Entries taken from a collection
-*-*-
(* ===== verification/SvdQ.v ===== *)
(** * SVD in the fixed formats: the rotation and the columns

    Every rotation that the code computes is orthogonal to within five units of
    2^-31; what the column operations of decomp_svd_template.inc leave in the
    row-major arrays. *)
From S2P Require Import Prelude MachineInt Status Wide Numeric Memory Float Matrix FcMonad Cordic FcFloat FcVariants FcOps Decomp DecompQ LuQ Ldlt LdltQ Qr Svd.

(** ** The arithmetic of a rotation *)

Section Rotation.
Let S := LINEARS_FIXED_ONE.

(** The rounded cosine and sine of a rounded tangent of at most one. *)
Lemma rotation_orthogonal t c1 r c s : Z.abs t <= S -> 2 * Z.abs (c1 * S - t * t) <= S ->
  S <= r -> Z.abs (r * r - (S + c1) * S) <= r -> 2 * Z.abs (c * r - S * S) <= r -> 2 * Z.abs (s * S - t * c) <= S ->
  Z.abs (c * c + s * s - S * S) <= 5 * S.
Proof.
  intros Ht Hc1 Hr Hrr Hc Hs. assert (S = 2147483648) as HS by reflexivity. clearbody S.
  set (e := r * r - S * S - t * t). assert (2 * Z.abs e <= 2 * r + S) as He by (clear - Hc1 Hrr; unfold e; lia).
  set (e4 := c * r - S * S) in *. set (e3 := s * S - t * c) in *.
  assert (t * t <= S * S) as Htt by (clear - Ht HS; nia).
  assert (0 <= r * r - S * S) as _ by nia.
  assert (2 * r <= 3 * S) as Hr2.
  { clear - Hr He Htt HS. destruct (Z.le_gt_cases (2 * r) (3 * S)) as [|Hgt]; [done|].
    assert (9 * (S * S) < 4 * (r * r)) by nia. assert (r * r <= 2 * (S * S) + r + S) by (unfold e in He; lia). nia. }
  assert (0 <= c <= S) as Hc2.
  { clear - Hr Hc HS. unfold e4 in Hc. split; nia. }
  assert (S * S * (c * c + s * s - S * S) = 2 * (S * S) * e4 + e4 * e4 - c * c * e + 2 * (t * c) * e3 + e3 * e3) as E
    by (unfold e, e4, e3; ring).
  assert (4 * Z.abs (2 * (S * S) * e4) <= 6 * (S * S * S)) as T1.
  { clear - Hc Hr2 HS. rewrite Z.abs_mul, (Z.abs_eq (2 * (S * S))) by lia. nia. }
  assert (16 * Z.abs (e4 * e4) <= 9 * (S * S)) as T2 by (clear - Hc Hr2 HS; rewrite Z.abs_mul; nia).
  assert (Z.abs (c * c * e) <= 2 * (S * S * S)) as T3.
  { clear - Hc2 He Hr2 HS. rewrite Z.abs_mul, (Z.abs_eq (c * c)) by nia. assert (Z.abs e <= 2 * S) by lia. assert (c * c <= S * S) by nia. nia. }
  assert (Z.abs (2 * (t * c) * e3) <= S * S * S) as T4.
  { clear - Hc2 Ht Hs HS. rewrite !Z.abs_mul, (Z.abs_eq c), (Z.abs_eq 2) by lia. assert (Z.abs t * c <= S * S) by nia. nia. }
  assert (4 * Z.abs (e3 * e3) <= S * S) as T5 by (clear - Hs HS; rewrite Z.abs_mul; nia).
  clearbody e e4 e3. set (d := c * c + s * s - S * S) in *. clearbody d.
  assert (S * S * Z.abs d <= S * S * (5 * S)) as T.
  { rewrite <- (Z.abs_eq (S * S)) at 1 by lia. rewrite <- Z.abs_mul, E. clear - T1 T2 T3 T4 T5 HS. subst S. lia. }
  apply Z.mul_le_mono_pos_l in T; lia.
Qed.
End Rotation.

(** ** The fixed operations without a side condition *)

Lemma fixed_mul_wp a b : is_i64 a -> is_i64 b -> wp (fcq_mul a b) (fun x => is_i64 x /\ x = div_nearest (a * b) LINEARS_FIXED_ONE).
Proof.
  intros Ha Hb. eapply wp_mono; [by apply fcq_call_wp, linears_fixed_mul_exact|]. by intros x [].
Qed.

Lemma fixed_mul_bound a b x : x = div_nearest (a * b) LINEARS_FIXED_ONE -> 2 * Z.abs (x * LINEARS_FIXED_ONE - a * b) <= LINEARS_FIXED_ONE.
Proof. intros ->. by apply div_nearest_error. Qed.

Lemma fixed_div_any a b : is_i64 a -> is_i64 b ->
  wp (fcq_div a b) (fun x => b <> 0 /\ is_i64 x /\ x = div_nearest (a * LINEARS_FIXED_ONE) b).
Proof.
  intros Ha Hb. destruct (Z.eqb_spec b 0) as [->|Hz].
  - apply wp_guarded. by rewrite linears_fixed_div_exact.
  - eapply wp_mono; [by apply fcq_call_wp, fcq_div_eq|]. intros x [-> Hx]. done.
Qed.

Lemma fixed_add_wp a b : is_i64 a -> is_i64 b -> wp (fcq_add a b) (fun x => x = a + b /\ is_i64 x).
Proof. intros. by apply fcq_call_wp, fcq_add_eq. Qed.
-*-*-
Beginning with the top line of the data above, output every line exactly until the one that contains "row-major arrays. *)", and include that one too.

__TASK RESULT__:
(* ===== verification/SvdQ.v ===== *)
(** * SVD in the fixed formats: the rotation and the columns

    Every rotation that the code computes is orthogonal to within five units of
    2^-31; what the column operations of decomp_svd_template.inc leave in the
    row-major arrays. *)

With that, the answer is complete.